■ EXERCISE:
Among the lines of the data below, count those that hold the word "loop". Answer with the number alone.

*****

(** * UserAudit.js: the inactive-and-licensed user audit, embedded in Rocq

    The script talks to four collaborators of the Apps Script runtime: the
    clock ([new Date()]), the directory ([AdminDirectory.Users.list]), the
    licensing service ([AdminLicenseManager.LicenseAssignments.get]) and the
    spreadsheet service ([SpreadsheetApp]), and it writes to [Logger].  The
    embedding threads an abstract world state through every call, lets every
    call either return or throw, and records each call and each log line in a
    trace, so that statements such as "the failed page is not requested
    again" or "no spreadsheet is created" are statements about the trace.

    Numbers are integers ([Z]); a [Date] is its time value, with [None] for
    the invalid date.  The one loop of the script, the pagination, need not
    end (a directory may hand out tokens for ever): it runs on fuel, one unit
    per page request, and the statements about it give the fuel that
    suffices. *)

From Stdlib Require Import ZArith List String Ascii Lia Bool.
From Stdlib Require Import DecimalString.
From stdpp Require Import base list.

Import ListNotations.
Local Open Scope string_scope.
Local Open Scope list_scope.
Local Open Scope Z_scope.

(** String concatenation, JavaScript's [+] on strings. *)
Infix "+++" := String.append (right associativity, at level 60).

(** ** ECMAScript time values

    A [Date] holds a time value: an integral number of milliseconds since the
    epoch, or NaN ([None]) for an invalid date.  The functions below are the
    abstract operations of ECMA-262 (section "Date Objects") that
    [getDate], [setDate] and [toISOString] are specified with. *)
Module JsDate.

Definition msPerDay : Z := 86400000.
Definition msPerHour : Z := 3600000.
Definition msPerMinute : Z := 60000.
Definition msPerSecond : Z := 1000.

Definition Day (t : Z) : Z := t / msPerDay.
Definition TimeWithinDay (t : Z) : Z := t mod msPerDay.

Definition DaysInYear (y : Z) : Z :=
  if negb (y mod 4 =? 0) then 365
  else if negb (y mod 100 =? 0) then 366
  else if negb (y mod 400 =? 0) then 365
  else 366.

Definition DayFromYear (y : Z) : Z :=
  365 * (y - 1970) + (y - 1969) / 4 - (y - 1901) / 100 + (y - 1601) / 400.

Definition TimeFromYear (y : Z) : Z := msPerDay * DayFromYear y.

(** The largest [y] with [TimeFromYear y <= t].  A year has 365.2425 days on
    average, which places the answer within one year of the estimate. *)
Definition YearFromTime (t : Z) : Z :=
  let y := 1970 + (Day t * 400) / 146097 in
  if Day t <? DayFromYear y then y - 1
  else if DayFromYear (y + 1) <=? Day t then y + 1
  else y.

*****

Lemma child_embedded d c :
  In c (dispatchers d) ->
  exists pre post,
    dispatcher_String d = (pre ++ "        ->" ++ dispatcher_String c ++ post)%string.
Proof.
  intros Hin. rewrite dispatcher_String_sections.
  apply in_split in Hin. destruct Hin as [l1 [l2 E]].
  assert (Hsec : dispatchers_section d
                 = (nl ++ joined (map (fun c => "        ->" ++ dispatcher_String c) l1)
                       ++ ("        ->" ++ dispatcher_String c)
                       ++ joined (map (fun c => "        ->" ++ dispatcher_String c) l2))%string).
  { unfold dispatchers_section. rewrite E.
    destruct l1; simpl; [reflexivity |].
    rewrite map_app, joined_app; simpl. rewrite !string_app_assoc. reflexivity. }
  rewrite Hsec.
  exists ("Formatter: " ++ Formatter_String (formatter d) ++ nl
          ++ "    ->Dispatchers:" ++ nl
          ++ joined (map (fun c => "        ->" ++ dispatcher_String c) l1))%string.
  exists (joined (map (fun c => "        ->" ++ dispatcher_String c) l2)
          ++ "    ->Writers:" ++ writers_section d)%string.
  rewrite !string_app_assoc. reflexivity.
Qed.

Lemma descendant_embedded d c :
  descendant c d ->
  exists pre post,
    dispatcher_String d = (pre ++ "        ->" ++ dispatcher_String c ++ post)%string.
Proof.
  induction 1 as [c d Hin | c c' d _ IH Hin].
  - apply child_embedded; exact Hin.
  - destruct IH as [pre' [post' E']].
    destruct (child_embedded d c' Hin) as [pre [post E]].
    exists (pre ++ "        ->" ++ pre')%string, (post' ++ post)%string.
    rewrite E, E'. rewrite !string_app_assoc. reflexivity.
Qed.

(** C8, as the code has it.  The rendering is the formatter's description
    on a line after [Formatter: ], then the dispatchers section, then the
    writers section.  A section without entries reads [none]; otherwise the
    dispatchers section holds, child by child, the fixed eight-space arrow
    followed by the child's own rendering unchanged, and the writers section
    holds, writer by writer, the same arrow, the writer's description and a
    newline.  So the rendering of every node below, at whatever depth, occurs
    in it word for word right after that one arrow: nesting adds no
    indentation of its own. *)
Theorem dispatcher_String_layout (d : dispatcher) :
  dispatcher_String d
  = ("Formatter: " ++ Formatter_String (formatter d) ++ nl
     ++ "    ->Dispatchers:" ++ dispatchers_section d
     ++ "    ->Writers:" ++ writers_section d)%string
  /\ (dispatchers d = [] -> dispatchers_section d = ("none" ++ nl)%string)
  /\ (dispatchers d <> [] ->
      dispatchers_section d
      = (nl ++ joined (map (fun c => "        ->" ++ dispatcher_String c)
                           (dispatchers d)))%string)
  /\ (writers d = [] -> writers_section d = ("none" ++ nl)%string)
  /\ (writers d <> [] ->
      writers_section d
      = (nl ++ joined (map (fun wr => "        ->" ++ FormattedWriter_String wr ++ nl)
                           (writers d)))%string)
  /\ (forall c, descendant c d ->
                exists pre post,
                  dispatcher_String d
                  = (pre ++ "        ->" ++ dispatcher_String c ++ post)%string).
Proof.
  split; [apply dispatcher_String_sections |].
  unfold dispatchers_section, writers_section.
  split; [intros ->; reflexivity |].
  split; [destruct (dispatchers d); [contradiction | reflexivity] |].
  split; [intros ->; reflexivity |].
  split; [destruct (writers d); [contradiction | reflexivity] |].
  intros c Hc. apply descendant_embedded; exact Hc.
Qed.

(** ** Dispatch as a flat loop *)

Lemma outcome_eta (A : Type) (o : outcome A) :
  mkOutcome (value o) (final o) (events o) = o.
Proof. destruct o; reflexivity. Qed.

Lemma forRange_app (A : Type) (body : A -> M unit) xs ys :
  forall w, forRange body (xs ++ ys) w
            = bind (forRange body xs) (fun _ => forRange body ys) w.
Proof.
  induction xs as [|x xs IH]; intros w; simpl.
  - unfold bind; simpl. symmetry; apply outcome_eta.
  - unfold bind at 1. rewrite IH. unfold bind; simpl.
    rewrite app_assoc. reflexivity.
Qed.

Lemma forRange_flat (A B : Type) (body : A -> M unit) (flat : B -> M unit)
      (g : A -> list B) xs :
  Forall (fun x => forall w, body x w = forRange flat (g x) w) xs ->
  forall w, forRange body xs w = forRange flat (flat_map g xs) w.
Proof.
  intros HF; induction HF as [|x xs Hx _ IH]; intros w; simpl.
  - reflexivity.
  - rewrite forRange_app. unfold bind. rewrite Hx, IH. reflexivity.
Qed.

*****

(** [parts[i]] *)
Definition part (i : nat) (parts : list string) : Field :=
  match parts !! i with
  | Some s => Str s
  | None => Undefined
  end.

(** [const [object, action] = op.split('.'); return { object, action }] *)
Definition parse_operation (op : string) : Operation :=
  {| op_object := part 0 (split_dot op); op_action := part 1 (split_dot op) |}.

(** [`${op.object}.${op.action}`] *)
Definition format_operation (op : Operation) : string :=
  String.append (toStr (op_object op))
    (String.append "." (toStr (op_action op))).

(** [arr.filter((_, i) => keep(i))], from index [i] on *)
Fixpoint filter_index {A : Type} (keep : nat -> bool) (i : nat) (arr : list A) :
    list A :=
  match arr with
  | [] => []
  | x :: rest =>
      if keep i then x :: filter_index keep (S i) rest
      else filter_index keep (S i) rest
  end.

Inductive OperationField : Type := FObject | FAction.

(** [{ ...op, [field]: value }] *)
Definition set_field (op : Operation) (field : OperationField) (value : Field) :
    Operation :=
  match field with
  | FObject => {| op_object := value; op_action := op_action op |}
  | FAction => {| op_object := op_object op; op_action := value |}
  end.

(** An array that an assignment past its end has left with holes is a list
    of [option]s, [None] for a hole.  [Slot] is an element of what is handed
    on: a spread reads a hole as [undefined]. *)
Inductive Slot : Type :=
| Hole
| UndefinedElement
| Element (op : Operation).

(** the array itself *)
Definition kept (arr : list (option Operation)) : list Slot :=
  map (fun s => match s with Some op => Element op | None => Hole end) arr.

*****

■ WRITTEN ANSWER:
2